## What this task involves:
Nothing but a number should be written: the count of lines below that contain "induction".

-- -- --

Lemma upsert_find_other now t b payload l t' :
  t' <> slack_team_id t ->
  find (for_team t') (upsert_installation now t b payload l)
  = find (for_team t') l.
Proof.
  intros Hne. induction l as [|x l IH]; cbn.
  - unfold for_team. cbn. apply String.eqb_neq in Hne.
    rewrite String.eqb_sym, Hne. reflexivity.
  - destruct (for_team (slack_team_id t) x) eqn:E; cbn.
    + apply for_team_eq in E.
      assert (H1 : for_team t' x = false).
      { unfold for_team. apply String.eqb_neq. congruence. }
      rewrite H1. unfold for_team at 1. cbn.
      apply String.eqb_neq in Hne. rewrite String.eqb_sym, Hne. reflexivity.
    + destruct (for_team t' x); [reflexivity | exact IH].
Qed.

Lemma upsert_tenants now t b payload l :
  map inst_teamId (upsert_installation now t b payload l)
  = match find (for_team (slack_team_id t)) l with
    | Some _ => map inst_teamId l
    | None => (map inst_teamId l ++ [slack_team_id t])%list
    end.
Proof.
  induction l as [|x l IH]; cbn; [reflexivity|].
  destruct (for_team (slack_team_id t) x) eqn:E; cbn.
  - apply for_team_eq in E. rewrite E. reflexivity.
  - rewrite IH. destruct (find _ l); reflexivity.
Qed.

Lemma upsert_unique now t b payload l :
  unique_tenants l -> unique_tenants (upsert_installation now t b payload l).
Proof.
  unfold unique_tenants. intros H. rewrite upsert_tenants.
  destruct (find (for_team (slack_team_id t)) l) eqn:E; [exact H|].
  apply NoDup_app; [exact H | repeat constructor; intros [] |].
  intros x Hx [<-|[]]. apply in_map_iff in Hx. destruct Hx as (r & Hr & Hin).
  apply (find_none _ _ E) in Hin. apply for_team_eq in Hr.
  rewrite Hr in Hin. discriminate.
Qed.

Lemma upsert_bound_channel now t b payload l t' :
  bound_channel (upsert_installation now t b payload l) t'
  = bound_channel l t'.
Proof.
  unfold bound_channel. destruct (String.eqb_spec t' (slack_team_id t)) as [->|Hne].
  - destruct (upsert_find_self now t b payload l) as (r & -> & _ & _ & Ha).
    cbn [MultiTenant.active_of]. rewrite Ha.
    destruct (find (for_team (slack_team_id t)) l); reflexivity.
  - rewrite upsert_find_other by exact Hne. reflexivity.
Qed.

Lemma delete_first_other t t' l :
  t' <> t -> find (for_team t') (delete_first t l) = find (for_team t') l.
Proof.
  intros Hne. induction l as [|x l IH]; cbn; [reflexivity|].
  destruct (for_team t x) eqn:E; cbn.
  - apply for_team_eq in E.
    assert (H1 : for_team t' x = false).
    { unfold for_team. apply String.eqb_neq. congruence. }
    rewrite H1. reflexivity.
  - destruct (for_team t' x); [reflexivity | exact IH].
Qed.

-- -- --

## Answer box:
3